**WHAT TO WORK ON**
Type out all the records again exactly.
==== AVAILABLE DATA
Lemma le_box l s t lo hi n b C k : live s l -> box s t lo hi n -> (forall α, sol s α -> C α -> value α t <= b) ->
  (forall s' hi' n', live s' l -> (forall α, sol s' α -> sol s α) -> box s' t lo hi' n' -> hi' <= b -> hi' <= hi -> n' <= n -> (hi' < hi -> n' < n) -> others s s' t -> exact K s' C (k s')) ->
  exact K s C (FailOnEmpty s t (le b) k).
Proof.
  intros L (d & Hd & <- & <- & <-) HC Hk. pose proof (lv_wf _ _ L) as Hs. destruct (Hs t d Hd) as [Wd Zd _].
  eapply (le_step Hg); [done|exact Hd|done|]. intros s' d' St B' Emin Hb Hmax. pose proof (step_live _ _ _ _ _ _ _ _ St L) as L'. destruct (step_wf _ _ _ _ _ _ _ St) as [_ [W' Z' _]].
  apply (Hk s' (max_elem d') (size d')); [done|intros α Ha; by apply (st_sol _ _ _ _ _ _ _ St α)|exists d'; split; [apply St|done]|done|done|apply St| |by apply (step_others _ _ _ _ _ _ _ St)].
  intros Hlt. apply (size_lt d d' (max_elem d) Wd W'); [intros v; rewrite (st_mem _ _ _ _ _ _ _ St); by destruct (fd_mem d v)|apply (wf_bounds d Wd Zd)|]. apply not_true_is_false. intros Hm. pose proof (bd_in d' B' _ Hm). lia.
Qed.

(** ** Three parameters *)

(** The bounds and the size of a domain. *)
Record range := Range { lowest : Z; highest : Z; count : Z }.
Implicit Types A B D : range.

(** Three parameters of which no two are the same variable, with their ranges. *)
Record trio l s x y z A B D : Prop := {
  tr_live : live s l;
  tr_x : box s x (lowest A) (highest A) (count A);
  tr_y : box s y (lowest B) (highest B) (count B);
  tr_z : box s z (lowest D) (highest D) (count D)
}.

Record apart3 x y z : Prop := {
  ap_xy : OZ_isEqualVars x y = false; ap_yx : OZ_isEqualVars y x = false;
  ap_xz : OZ_isEqualVars x z = false; ap_zx : OZ_isEqualVars z x = false;
  ap_yz : OZ_isEqualVars y z = false; ap_zy : OZ_isEqualVars z y = false
}.

Lemma apart3_no_alias m x y z : (m = true \/ OZ_hasEqualVars [x; y; z] = false) -> m && OZ_isEqualVars x y = false -> m && OZ_isEqualVars x z = false -> m && OZ_isEqualVars y z = false -> apart3 x y z.
Proof. intros Hm E1 E2 E3. destruct (no_alias3 m x y z Hm E1 E2 E3) as ((? & ?) & (? & ?) & ? & ?). by split. Qed.

Lemma trio_facts l s x y z A B D : trio l s x y z A B D ->
  (0 < count A /\ 0 <= lowest A <= highest A /\ highest A <= fd_sup) /\ (0 < count B /\ 0 <= lowest B <= highest B /\ highest B <= fd_sup) /\ (0 < count D /\ 0 <= lowest D <= highest D /\ highest D <= fd_sup).
Proof. intros [L Bx By Bz]. pose proof (proj1 (box_facts _ _ _ _ _ _ L Bx)). pose proof (proj1 (box_facts _ _ _ _ _ _ L By)). pose proof (proj1 (box_facts _ _ _ _ _ _ L Bz)). tauto. Qed.

Lemma trio_sol l s x y z A B D α : trio l s x y z A B D -> sol s α -> lowest A <= value α x <= highest A /\ lowest B <= value α y <= highest B /\ lowest D <= value α z <= highest D.
Proof. intros [L Bx By Bz] Ha. split; [|split]; [by apply (box_facts _ _ _ _ _ _ L Bx)|by apply (box_facts _ _ _ _ _ _ L By)|by apply (box_facts _ _ _ _ _ _ L Bz)]. Qed.

(** What a propagator sees of a range. *)
Definition seen d A : Prop := min_elem d = lowest A /\ max_elem d = highest A /\ singl d = (lowest A =? highest A) /\ (lowest A = highest A -> getSingleElem d = lowest A).

Lemma trio_lookup l s x y z A B D : trio l s x y z A B D -> exists dx dy dz, (s !! x = Some dx /\ s !! y = Some dy /\ s !! z = Some dz) /\ seen dx A /\ seen dy B /\ seen dz D.
Proof.
  intros [L Bx By Bz]. pose proof (lv_wf _ _ L) as Hs. pose proof Bx as (dx & Hx & _). pose proof By as (dy & Hy & _). pose proof Bz as (dz & Hz & _). exists dx, dy, dz. split; [done|].
  destruct (box_singl s x dx _ _ _ Hs Hx Bx) as (? & ? & ? & ?), (box_singl s y dy _ _ _ Hs Hy By) as (? & ? & ? & ?), (box_singl s z dz _ _ _ Hs Hz Bz) as (? & ? & ? & ?). by split_and!.
Qed.

Lemma trio_of s x y z : live s [x; y; z] -> exists A B D, trio [x; y; z] s x y z A B D /\ budget s [x; y; z] = Z.to_nat (count A + count B + count D + 1).
Proof.
  intros L. destruct (live_lookup s _ x L) as [dx Hx]; [by repeat constructor|]. destruct (live_lookup s _ y L) as [dy Hy]; [by repeat constructor|]. destruct (live_lookup s _ z L) as [dz Hz]; [by repeat constructor|].
  exists (Range (min_elem dx) (max_elem dx) (size dx)), (Range (min_elem dy) (max_elem dy) (size dy)), (Range (min_elem dz) (max_elem dz) (size dz)). split; [split; [done|by apply box_of..]|].
  pose proof (lv_wf _ _ L) as Hs. cbn [budget foldr count]. rewrite Hx, Hy, Hz. pose proof (wd_size _ _ (Hs x dx Hx)). pose proof (wd_size _ _ (Hs y dy Hy)). pose proof (wd_size _ _ (Hs z dz Hz)). lia.
Qed.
========
**ANSWER SPACE**
Lemma le_box l s t lo hi n b C k : live s l -> box s t lo hi n -> (forall α, sol s α -> C α -> value α t <= b) ->
  (forall s' hi' n', live s' l -> (forall α, sol s' α -> sol s α) -> box s' t lo hi' n' -> hi' <= b -> hi' <= hi -> n' <= n -> (hi' < hi -> n' < n) -> others s s' t -> exact K s' C (k s')) ->
  exact K s C (FailOnEmpty s t (le b) k).
Proof.
  intros L (d & Hd & <- & <- & <-) HC Hk. pose proof (lv_wf _ _ L) as Hs. destruct (Hs t d Hd) as [Wd Zd _].
  eapply (le_step Hg); [done|exact Hd|done|]. intros s' d' St B' Emin Hb Hmax. pose proof (step_live _ _ _ _ _ _ _ _ St L) as L'. destruct (step_wf _ _ _ _ _ _ _ St) as [_ [W' Z' _]].
  apply (Hk s' (max_elem d') (size d')); [done|intros α Ha; by apply (st_sol _ _ _ _ _ _ _ St α)|exists d'; split; [apply St|done]|done|done|apply St| |by apply (step_others _ _ _ _ _ _ _ St)].
  intros Hlt. apply (size_lt d d' (max_elem d) Wd W'); [intros v; rewrite (st_mem _ _ _ _ _ _ _ St); by destruct (fd_mem d v)|apply (wf_bounds d Wd Zd)|]. apply not_true_is_false. intros Hm. pose proof (bd_in d' B' _ Hm). lia.
Qed.

(** ** Three parameters *)

(** The bounds and the size of a domain. *)
Record range := Range { lowest : Z; highest : Z; count : Z }.
Implicit Types A B D : range.

(** Three parameters of which no two are the same variable, with their ranges. *)
Record trio l s x y z A B D : Prop := {
  tr_live : live s l;
  tr_x : box s x (lowest A) (highest A) (count A);
  tr_y : box s y (lowest B) (highest B) (count B);
  tr_z : box s z (lowest D) (highest D) (count D)
}.

Record apart3 x y z : Prop := {
  ap_xy : OZ_isEqualVars x y = false; ap_yx : OZ_isEqualVars y x = false;
  ap_xz : OZ_isEqualVars x z = false; ap_zx : OZ_isEqualVars z x = false;
  ap_yz : OZ_isEqualVars y z = false; ap_zy : OZ_isEqualVars z y = false
}.

Lemma apart3_no_alias m x y z : (m = true \/ OZ_hasEqualVars [x; y; z] = false) -> m && OZ_isEqualVars x y = false -> m && OZ_isEqualVars x z = false -> m && OZ_isEqualVars y z = false -> apart3 x y z.
Proof. intros Hm E1 E2 E3. destruct (no_alias3 m x y z Hm E1 E2 E3) as ((? & ?) & (? & ?) & ? & ?). by split. Qed.

Lemma trio_facts l s x y z A B D : trio l s x y z A B D ->
  (0 < count A /\ 0 <= lowest A <= highest A /\ highest A <= fd_sup) /\ (0 < count B /\ 0 <= lowest B <= highest B /\ highest B <= fd_sup) /\ (0 < count D /\ 0 <= lowest D <= highest D /\ highest D <= fd_sup).
Proof. intros [L Bx By Bz]. pose proof (proj1 (box_facts _ _ _ _ _ _ L Bx)). pose proof (proj1 (box_facts _ _ _ _ _ _ L By)). pose proof (proj1 (box_facts _ _ _ _ _ _ L Bz)). tauto. Qed.

Lemma trio_sol l s x y z A B D α : trio l s x y z A B D -> sol s α -> lowest A <= value α x <= highest A /\ lowest B <= value α y <= highest B /\ lowest D <= value α z <= highest D.
Proof. intros [L Bx By Bz] Ha. split; [|split]; [by apply (box_facts _ _ _ _ _ _ L Bx)|by apply (box_facts _ _ _ _ _ _ L By)|by apply (box_facts _ _ _ _ _ _ L Bz)]. Qed.

(** What a propagator sees of a range. *)
Definition seen d A : Prop := min_elem d = lowest A /\ max_elem d = highest A /\ singl d = (lowest A =? highest A) /\ (lowest A = highest A -> getSingleElem d = lowest A).

Lemma trio_lookup l s x y z A B D : trio l s x y z A B D -> exists dx dy dz, (s !! x = Some dx /\ s !! y = Some dy /\ s !! z = Some dz) /\ seen dx A /\ seen dy B /\ seen dz D.
Proof.
  intros [L Bx By Bz]. pose proof (lv_wf _ _ L) as Hs. pose proof Bx as (dx & Hx & _). pose proof By as (dy & Hy & _). pose proof Bz as (dz & Hz & _). exists dx, dy, dz. split; [done|].
  destruct (box_singl s x dx _ _ _ Hs Hx Bx) as (? & ? & ? & ?), (box_singl s y dy _ _ _ Hs Hy By) as (? & ? & ? & ?), (box_singl s z dz _ _ _ Hs Hz Bz) as (? & ? & ? & ?). by split_and!.
Qed.

Lemma trio_of s x y z : live s [x; y; z] -> exists A B D, trio [x; y; z] s x y z A B D /\ budget s [x; y; z] = Z.to_nat (count A + count B + count D + 1).
Proof.
  intros L. destruct (live_lookup s _ x L) as [dx Hx]; [by repeat constructor|]. destruct (live_lookup s _ y L) as [dy Hy]; [by repeat constructor|]. destruct (live_lookup s _ z L) as [dz Hz]; [by repeat constructor|].
  exists (Range (min_elem dx) (max_elem dx) (size dx)), (Range (min_elem dy) (max_elem dy) (size dy)), (Range (min_elem dz) (max_elem dz) (size dz)). split; [split; [done|by apply box_of..]|].
  pose proof (lv_wf _ _ L) as Hs. cbn [budget foldr count]. rewrite Hx, Hy, Hz. pose proof (wd_size _ _ (Hs x dx Hx)). pose proof (wd_size _ _ (Hs y dy Hy)). pose proof (wd_size _ _ (Hs z dz Hz)). lia.
Qed.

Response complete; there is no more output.